- Location in Kendall County
- Kendall County's location in Illinois
- Coordinates: 41°30′23″N 088°25′12″W﻿ / ﻿41.50639°N 88.42000°W
- Country: United States
- State: Illinois
- County: Kendall

Area
- • Total: 36.59 sq mi (94.8 km^{2})
- • Land: 36.59 sq mi (94.8 km^{2})
- • Water: 0 sq mi (0 km^{2}) 0%
- Elevation: 604 ft (184 m)

Population (2020)
- • Total: 771
- • Density: 21.1/sq mi (8.14/km^{2})
- FIPS code: 17-093-43913
- GNIS feature ID: 0429263

= Lisbon Township, Illinois =

Lisbon Township occupies the 6 mile square on the southern edge of Kendall County, Illinois. As of the 2020 census, its population was 771 and it contained 302 housing units.

Early settler John Moore was credited with naming Lisbon Township after Lisbon, Portugal, commenting he wanted a name that was "different." It contains portions of the communities of Helmar, Lisbon and Plattville. With a population of just under 1,000, it is the least-populous township in Kendall County.

==Geography==
It is located at 41.506551 N, -88.419992 W.

According to the 2021 census gazetteer files, Lisbon Township has a total area of 36.59 sqmi, all land.

==Demographics==
As of the 2020 census there were 771 people, 209 households, and 159 families residing in the township. The population density was 21.07 PD/sqmi. There were 302 housing units at an average density of 8.25 /sqmi. The racial makeup of the township was 91.57% White, 0.26% African American, 0.00% Native American, 0.39% Asian, 0.00% Pacific Islander, 2.46% from other races, and 5.32% from two or more races. Hispanic or Latino of any race were 6.87% of the population.

There were 209 households, out of which 28.70% had children under the age of 18 living with them, 65.55% were married couples living together, 6.70% had a female householder with no spouse present, and 23.92% were non-families. 17.20% of all households were made up of individuals, and 8.10% had someone living alone who was 65 years of age or older. The average household size was 2.89 and the average family size was 3.36.

The township's age distribution consisted of 20.4% under the age of 18, 13.1% from 18 to 24, 22% from 25 to 44, 29.3% from 45 to 64, and 15.2% who were 65 years of age or older. The median age was 40.3 years. For every 100 females, there were 95.5 males. For every 100 females age 18 and over, there were 98.8 males.
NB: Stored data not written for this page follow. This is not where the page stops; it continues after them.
Lemma first_state_calls e w : only_reads w (first_state e w).2 ∧ selection_ok (first_state e w).1.
Proof.
  unfold Tui.first_state. pose proof (fetch_reads e w) as Hr.
  destruct (fetch_once e w) as [[s|error|] w1] eqn:Hf; cbn [fst snd] in *;
    (split; [done|]); [|unfold selection_ok; cbn; lia..].
  by apply fetch_fresh, fresh_selection in Hf.
Qed.

Lemma run_calls turns : ∀ s last_poll w frames flow s' w',
  selection_ok s → run_app turns s last_poll w = (frames, (flow, s', w')) →
  changed_by w w' (concat ((λ f, decided f.1.1 f.1.2) <$> frames)) ∧ Forall (λ f, selection_ok f.1.2) frames.
Proof.
  induction turns as [|t turns IH]; intros s last_poll w frames flow s' w' Hs; cbn [Tui.run_app].
  { intros [= <- <- <- <-]. split; [by apply changed_reads|constructor]. }
  destruct (turn t s last_poll w) as [[flow1 s1] w1] eqn:Ht. destruct (turn_calls _ _ _ _ _ _ _ Hs Ht) as [Hc Hs1].
  assert (Hend : ∀ fl, ([(t, s, w)], (fl, s1, w1)) = (frames, (flow, s', w')) →
    changed_by w w' (concat ((λ f, decided f.1.1 f.1.2) <$> frames)) ∧ Forall (λ f, selection_ok f.1.2) frames).
  { intros fl [= <- <- <- <-]. cbn. rewrite app_nil_r. split; [exact Hc|by repeat constructor]. }
  destruct flow1 as [lp| |e]; [|apply Hend..].
  destruct (run_app turns s1 lp w1) as [frames1 [[flow2 s2] w2]] eqn:Hrun. intros [= <- <- <- <-].
  destruct (IH _ _ _ _ _ _ _ Hs1 Hrun) as [Hc' HF]. split; [|by constructor]. cbn. by eapply changed_trans.
Qed.

End calls.

(** ** A dashboard and its daemon *)

Section effect.
Context `{HashOrder} `{CryptoLaws} `{LowercaseLaws} `{Uuid} `{Tonic} (error_text : CoreError → rstring) (st : DaemonState).
Context (config : DaemonApiConfig).
Abbreviation fetch_once := (fetch_once error_text st config).
Abbreviation turn := (turn error_text st config).
Abbreviation can_call := (can_call config).

(** The daemon answers and nothing else happens to it. *)
Definition quiet (e : ClientEnv) : Prop := can_call e = true ∧ ∀ c api, ce_others e c api = api.

(** The rows the dashboard shows of a database. *)
Definition shows_pending (s : AppState) (store : TrustStore) : Prop :=
  ∃ pending, list_pending_localsend_peers store = Ok pending ∧
    as_pending_localsend_peers s = peer_row_of ∘ localsend_peer <$> pending.

Definition shows_daemon (s : AppState) (api : ApiWorld) : Prop :=
  as_alias s = Some (ds_alias st) ∧ as_fingerprint s = Some (ds_fingerprint st) ∧
  as_inbox_dir s = Some (ds_inbox_dir st) ∧ as_localsend_port s = Some (ds_localsend_port st) ∧
  as_native_port s = Some (ds_native_port st) ∧ shows_pending s (a_trust api) ∧
  list_inbox_entries (a_fs api) (ds_inbox_dir st) = Ok (as_inbox_entries s).
Definition run_peers (command : PeersCmd) : CM unit :=
  match command with
  | ListLan_ timeout_ms => list_lan
  | ListNative timeout_ms => list_native timeout_ms
  | ApproveNative peer label timeout_ms => approve_native peer label timeout_ms
  | LookupWan target rendezvous => lookup_wan target rendezvous
  | List_ => peers_list
  | PendingLocalSend => list_pending_localsend
  | ApproveLocalSend_ fingerprint label => approve_localsend fingerprint label
  | DenyLocalSend_ fingerprint => deny_localsend fingerprint
  end.

(** ** Transfers (cmd/transfers.rs) *)

Definition transfer_direction (direction : Z) : rstring :=
  str (if direction =? 1 then "send" else if direction =? 2 then "receive" else "unspecified").
Definition transfer_state (state : Z) : rstring :=
  str (if state =? 1 then "pending" else if state =? 2 then "active" else if state =? 3 then "interrupted"
       else if state =? 4 then "completed" else if state =? 5 then "cancelled" else if state =? 6 then "failed"
       else "unspecified").

Definition print_transfer (t : ActiveTransferMessage) : CM unit :=
  println (cells [(36%nat, am_transfer_id t); (12%nat, transfer_direction (am_direction t));
                  (12%nat, transfer_state (am_state t));
                  (0%nat, pad_left 6 (show_dec (am_bytes_done t)) ++ 47 :: pad_right 6 (show_dec (am_bytes_total t)));
                  (0%nat, am_peer_fingerprint t)]).

Definition list_active : CM unit :=
  _ ← runtime env "creating async runtime";
  transfers ← list_active_transfers;
  match transfers with
  | [] => println (Text_ (str "no active transfers"))
  | _ =>
    _ ← println (cells [(36%nat, str "TRANSFER ID"); (12%nat, str "DIRECTION"); (12%nat, str "STATE");
                        (0%nat, pad_left 13 (str "BYTES")); (0%nat, str "PEER")]);
    print_all print_transfer transfers
  end.

(** The fields of a resume response; the daemon never sends one. *)
Definition resumed_of (r : Reply) : rstring * Z := ([], 0).
Definition resume (transfer_id : rstring) : CM unit :=
  _ ← lift (ensure (negb (is_blank transfer_id)) (str "transfer id is required"));
  _ ← runtime env "creating async runtime";
  response ← resume_transfer transfer_id;
  let '(transfer_id, state) := resumed_of response in
  println (Text_ (str "transfer " ++ transfer_id ++ str ": " ++ transfer_state state)).

Definition run_transfers (command : TransfersCmd) : CM unit :=
  match command with ListActive_ => list_active | Resume_ transfer_id => resume transfer_id end.

(** ** [main] *)

Definition print_daemon_status : CM unit :=
  _ ← runtime env "building the runtime";
  status ← get_status;
  match status with
  | StatusDto alias fingerprint inbox_dir localsend_port native_port =>
    _ ← println (Text_ (str "alias: " ++ alias));
    _ ← println (Text_ (str "fingerprint: " ++ fingerprint));
    _ ← println (Text_ (str "version: " ++ le_version env));
    _ ← println (WithPath (str "inbox: ") inbox_dir);
    _ ← println (Text_ (str "localsend port: " ++ show_dec localsend_port));
    println (Text_ (str "native port: " ++ show_dec native_port))
  | _ => mret tt
  end.

Definition main (command : Command) : CM unit :=
  match command with
  | DaemonStatus => print_daemon_status
  | IdentityCommand command => run_identity command
  | PeersCommand command => run_peers command
  | SendCommand command => run_send command
  | TransfersCommand command => run_transfers command
  end.
End cli.

(** ** What a command sends *)

(** What the flags ask of the daemon: a peer behind the rendezvous server with
    [--wan --peer], a peer of the local network with [--peer], and otherwise
    a URL; flags that exclude each other ask nothing. *)
Definition requested (command : SendCmd) : option Target :=
  match sc_direct command, sc_wan command, sc_native_cert_fingerprint command, sc_peer command, sc_url command with
  | false, true, _, Some peer, None => Some (WanPeer peer)
  | false, false, None, Some peer, None => Some (PeerFingerprint peer)
  | false, false, None, None, Some url => Some (if sc_native command then NativeUrl url else LocalsendUrl url)
  | _, _, _, _, _ => None
  end.
Definition send_request (command : SendCmd) (target : Target) : SendRequest :=
  mkSendRequest (sc_paths command) (Some target) (sc_wan command || sc_native command).

Section sends.
Context `{HashOrderLaws} `{CryptoLaws} `{LowercaseLaws} `{Uuid} `{Tonic} (error_text : CoreError → rstring) (st : DaemonState).
Context (config : DaemonClientConfig) (files : CliPaths) (env : CliEnv).
Lemma signature_ok secret body : header_value_ok (str "sha256=" ++ sign_payload secret body) = true.
Proof.
  apply header_visible, Forall_app. split.
  - apply (bool_decide_unpack _). vm_compute. done.
  - unfold sign_payload. rewrite encode_hex_eq by apply hmac_bytes.
    eapply Forall_impl; [apply hex_encode_hexdigits, hmac_bytes|]. intros c. apply hexdigit_visible.
Qed.

(** What the receiver of the [n]-th post sees. *)
Definition post_ok (signature : rstring) (body : bytes) (p : Post) : Prop :=
  po_url p = wh_url sink ∧ po_event p = hook_type_as_str (he_event_type event) ∧
  po_signature p = signature ∧ po_body p = body.

Lemma send_once_eq at_ body signature answer :
  header_value_ok signature = true →
  send_once sink event at_ body signature answer =
  (verdict answer, at_ + pa_after answer,
   [mkPost at_ (wh_url sink) (hook_type_as_str (he_event_type event)) signature body]).
Proof. intros Hs. unfold send_once. by rewrite Hs. Qed.

Lemma verdict_no_panic answer : verdict answer ≠ Panic.
Proof. unfold verdict. repeat case_match; done. Qed.

(** [n] posts were made from attempt [k] on, out of [m] left. *)
Record attempts_made (signature : rstring) (body : bytes) (answers : Z → PostAnswer) (k : Z) (m : nat)
    (out : result WebhookDeliveryError unit * Z * list Post) : Prop := {
  am_some : (1 ≤ length out.2 ≤ m)%nat;
  am_posts : Forall (post_ok signature body) out.2;
  am_retried i : k ≤ i < k + zlen out.2 - 1 → retryable (verdict (answers i));
  am_result : out.1.1 = verdict (answers (k + zlen out.2 - 1));
  am_stop : length out.2 = m ∨ ¬ retryable out.1.1 }.

Lemma deliver_attempts_spec signature body answers m :
  header_value_ok signature = true → m ≠ 0%nat → ∀ k last at_,
  k + Z.of_nat m - 1 = wh_max_attempts sink →
  attempts_made signature body answers k m
    (deliver_attempts sink event body signature answers last at_ (seqZ k (Z.of_nat m))).
Proof.
  intros Hs. induction m as [|m IH]; intros Hm k last at_ Hk; [done|].
  rewrite seqZ_cons by lia. replace (Z.pred (Z.of_nat (S m))) with (Z.of_nat m) by lia.
  cbn [deliver_attempts]. rewrite send_once_eq by done. set (p := mkPost _ _ _ _ _).
  assert (Hp : post_ok signature body p) by done.
  destruct (verdict (answers k)) as [[]|e|] eqn:Hv; [| |by destruct (verdict_no_panic (answers k))].
  - split; cbn [fst snd length]; [lia|by constructor|unfold zlen; simpl; lia| |by right; intros (? & ? & ?)].
    by replace (k + zlen [p] - 1) with k by (unfold zlen; simpl; lia).
  - destruct (is_retryable e && (k <? wh_max_attempts sink)) eqn:Hretry.
    + apply andb_true_iff in Hretry as [Hr Hlt%Z.ltb_lt].
      assert (Hm' : m ≠ 0%nat) by lia.
      specialize (IH Hm' (Z.succ k) (Some e) (at_ + pa_after (answers k)) ltac:(lia)).
      destruct (deliver_attempts _ _ _ _ _ _ _ _) as [[r at'] posts].
      destruct IH as [Hn Hposts Hret Hres Hstop]. cbn [fst snd] in *.
      assert (Hl : zlen ([p] ++ posts) = 1 + zlen posts) by (unfold zlen; simpl; lia).
      split; cbn [fst snd]; rewrite ?Hl.
      * simpl. lia.
      * by constructor.
      * intros i Hi. destruct (decide (i = k)) as [->|Hne]; [by exists e|]. apply Hret. lia.
      * rewrite Hres. f_equal. f_equal. lia.
      * simpl. destruct Hstop as [->|?]; [by left|by right].
    + split; cbn [fst snd length]; [lia|by constructor|unfold zlen; simpl; lia| |].
      * by replace (k + zlen [p] - 1) with k by (unfold zlen; simpl; lia).
      * apply andb_false_iff in Hretry as [Hr|Hge%Z.ltb_ge]; [right|left; lia].
        intros (e' & [= <-] & ?). congruence.
Qed.
End webhook_facts.
(* ===== verification/TuiExamples.v ===== *)
(** * The dashboard on concrete inputs

    A daemon with two pending LocalSend peers and a dashboard beside it: the
    hypotheses of the theorems of Tui.v hold, and runs of the loop. *)

From stdpp Require Import prelude gmap strings.
From Stdlib Require Import ZArith Lia.
From S2P Require Import Prelude RustStr Errors Fs Text Identity TrustStore LocalSession LocalServer Config DaemonApi DaemonHttp Vault Tui TuiDraw Toy.

Local Open Scope Z_scope.

Definition no_text (e : CoreError) : rstring := [].
Definition after {A} (r : result CoreError (A * TrustStore)) : TrustStore :=
  match r with Ok (_, s) => s | _ => empty_trust_store end.

(** Two phones asked to send; the second one later. *)
Definition ex_pending_one : TrustStore :=
  after (record_pending_localsend_peer empty_trust_store 10 (str "aa:01") (str "phone one") None).
Definition ex_pending : TrustStore :=
  after (record_pending_localsend_peer ex_pending_one 20 (str "BB02") (str "phone two") (Some (str "192.168.1.9"))).

Lemma ex_pending_wf : trust_wf ex_pending.
Proof.
  apply trust_reachable_wf. apply rtc_l with ex_pending_one; [|apply rtc_once].
  - by eapply (step_pending _ 10 (str "aa:01") (str "phone one") None).
  - by eapply (step_pending _ 20 (str "BB02") (str "phone two") (Some (str "192.168.1.9"))).
Qed.

Definition ex_env_quiet : Env :=
  mkEnv 100 (Ok []) 10 None (λ _ _, None) id (λ _, Err (str "no route")) None (λ _, None).
Definition ex_daemon_with (token : rstring) : DaemonState :=
  mkDaemonState (str "here") [1; 2] (str "abcd") [str "trust.db"] [str "inbox"] 53317 RpTrusted ∅ None 53400 token
    default_config None.
Definition ex_token : rstring := str "token".
Definition ex_st : DaemonState := ex_daemon_with ex_token.
Definition ex_client : ClientEnv := mkClientEnv true (λ _ api, api) ex_env_quiet.
Definition ex_config : DaemonApiConfig := new_config DEFAULT_DAEMON_GRPC ex_token.
Definition ex_world : TuiWorld := mkTui (mkApi ∅ ex_pending [] 1 0 []) [].
Definition ex_key (k : KeyCode) (now : Z) : Turn := mkTurn (Ok tt) (Ok (Some k)) ex_client ex_client ex_client now now.
Definition ex_screen : AppState := (first_state no_text ex_st ex_config ex_client ex_world).1.

(** Down to the older request, approve it, deny the other, quit. *)
Example ex_run :
  let '(frames, (flow, s, w)) :=
    run_app no_text ex_st ex_config
      [ex_key (Char 106) 1; ex_key (Char 97) 2; ex_key (Char 100) 3; ex_key Esc 4; ex_key KTab 5] ex_screen 0 ex_world in
  flow = Left_loop ∧ as_pending_localsend_peers s = [] ∧
  map rw_alias ∘ marked ∘ snd ∘ fst <$> frames = [[str "phone two"]; [str "phone one"]; [str "phone two"]; []; []] ∧
  filter (λ c, changes c = true) (tw_calls w) =
    [ToPeers (GApprove (str "aa01") (Some (str "phone one"))); ToPeers (GDeny (str "bb02"))] ∧
  trusted_localsend_fingerprints (a_trust (tw_api w)) = Ok [str "aa01"].
Proof. vm_compute. split_and!; reflexivity. Qed.

(** After one second a poll is due; it brings the selection and the tab back
    to the first, and an [Esc] of the same turn is forgotten. *)
Example ex_poll_resets :
  let '(_, (flow, s, _)) :=
    run_app no_text ex_st ex_config [ex_key KTab 1; ex_key (Char 106) 2; ex_key Esc 1000] ex_screen 0 ex_world in
  flow = Running 1000 ∧ as_selected_tab s = Dashboard ∧ as_selected_localsend_peer s = 0%nat ∧ as_should_quit s = false.
Proof. vm_compute. done. Qed.

Lemma ex_quiet : quiet ex_config ex_client.
Proof. split; [vm_compute; reflexivity|done]. Qed.
Lemma ex_healthy : healthy ex_st (tw_api ex_world).
Proof. split; [apply ex_pending_wf|reflexivity]. Qed.

Definition ex_row : PeerRow := mkPeerRow (str "bb02") (str "phone two") None (str "pending") 1 (Some (str "192.168.1.9")).

Lemma decision_takes_effect_witness :
  ∃ lp s w, turn no_text ex_st ex_config (ex_key (Char 97) 1) ex_screen 0 ex_world = (Running lp, s, w) ∧
    ∀ row, row ∈ as_pending_localsend_peers s → rw_fingerprint row ≠ str "bb02".
Proof.
  destruct (decision_takes_effect no_text ex_st ex_config (ex_key (Char 97) 1) ex_screen 0 ex_world ex_row StTrusted)
    as (q & lp & s & w & store & n & _ & _ & _ & Hrun & _ & _ & _ & _ & Hgone & _).
  - apply ex_quiet.
  - apply ex_quiet.
  - apply ex_quiet.
  - reflexivity.
  - apply ex_healthy.
  - eexists. split; [vm_compute; reflexivity|vm_compute; reflexivity].
  - vm_compute. reflexivity.
  - reflexivity.
  - vm_compute. reflexivity.
  - left. split; reflexivity.
  - exists lp, s, w. split; [exact Hrun|exact Hgone].
Defined.

Definition ex_fresh_disk : Disk := mkDisk (mkSnapshot ∅ ∅) [].
Definition ex_random : bytes := seqZ 40 32.

Lemma ex_token_file : replaceable (sn_fs (dk_now ex_fresh_disk)) [str "config"] (str "api.token") (str "api.token.tmp").
Proof.
  split; cbn; rewrite ?lookup_empty; try done. repeat constructor; done.
Qed.

Lemma dashboard_finds_daemon_witness :
  ∃ d config, token_load_or_generate ([str "config"] ++ [str "api.token"]) ex_random ex_fresh_disk =
      (Ok (api_token_generate ex_random), d) ∧
    config_from_args (sn_fs (dk_now d)) ([str "config"] ++ [str "api.token"]) [] = Ok (Some config) ∧
    ∃ s w, first_state no_text (ex_daemon_with (api_token_generate ex_random)) config ex_client ex_world = (s, w) ∧
      as_last_error s = None ∧ as_alias s = Some (str "here").
Proof.
  destruct (dashboard_finds_daemon no_text [str "config"] (str "api.token") (str "api.token.tmp") ex_random ex_fresh_disk)
    as (_ & token & d & config & Hrun & Hconfig & Hstart).
  - apply ex_token_file.
  - reflexivity.
  - reflexivity.
  - reflexivity.
  - apply (bool_decide_unpack _). vm_compute. done.
  - assert (Ht : token = api_token_generate ex_random).
    { apply (f_equal fst) in Hrun. vm_compute in Hrun. injection Hrun as <-. reflexivity. }
    exists d, config. split; [by rewrite <-Ht|]. split; [exact Hconfig|].
    destruct (Hstart (ex_daemon_with (api_token_generate ex_random)) ex_client ex_world) as ((s & w & Hs & _ & He & _ & Ha & _) & _).
    + by rewrite Ht.
    + reflexivity.
    + reflexivity.
    + reflexivity.
    + split; [apply ex_pending_wf|reflexivity].
    + exists s, w. split; [exact Hs|]. split; [exact He|exact Ha].
Defined.

(** ** Numbers on the screen *)

Example human_bytes_scales :
  human_bytes 4 = str "4 B" ∧ human_bytes 2048 = str "2.0 KB" ∧ human_bytes (5 * 1024 * 1024) = str "5.0 MB" ∧
  human_bytes (2 ^ 64 - 1) = str "16777216.0 TB".
Proof. vm_compute. split_and!; reflexivity. Qed.
(** Just below a unit the rounded value is 1024 of the smaller one. *)
Example human_bytes_edge : human_bytes (1024 * 1024 - 1) = str "1024.0 KB".
Proof. vm_compute. reflexivity. Qed.
Example progress_bar_fills :
  progress_bar 5 10 10 = replicate 5 9608 ++ replicate 5 9617 ∧ progress_bar 1 0 4 = replicate 4 9617.
Proof. vm_compute. split; reflexivity. Qed.
(** The status the client gives a trusted peer is none the badge has a color for. *)
Example badge_of_trusted : badge_color (localsend_peer_status 2) = MUTED ∧ badge_color (localsend_peer_status 3) = RED.
Proof. vm_compute. split; reflexivity. Qed.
The median income for a household in the township was $84,063, and the median income for a family was $86,696. Males had a median income of $52,500 versus $25,625 for females. The per capita income for the township was $32,843. About 3.1% of families and 6.6% of the population were below the poverty line, including 8.1% of those under age 18 and 1.1% of those age 65 or over.

Historical population
| Census | Pop. | Note | %± |
| 2000 | 851 |  | — |
| 2010 | 899 |  | 5.6% |
| 2020 | 771 |  | −14.2% |
U.S. Decennial Census

==Government==
The township is governed by an elected Town Board of a Supervisor and four Trustees. The Township also has an elected Assessor, Clerk, and Highway Commissioner.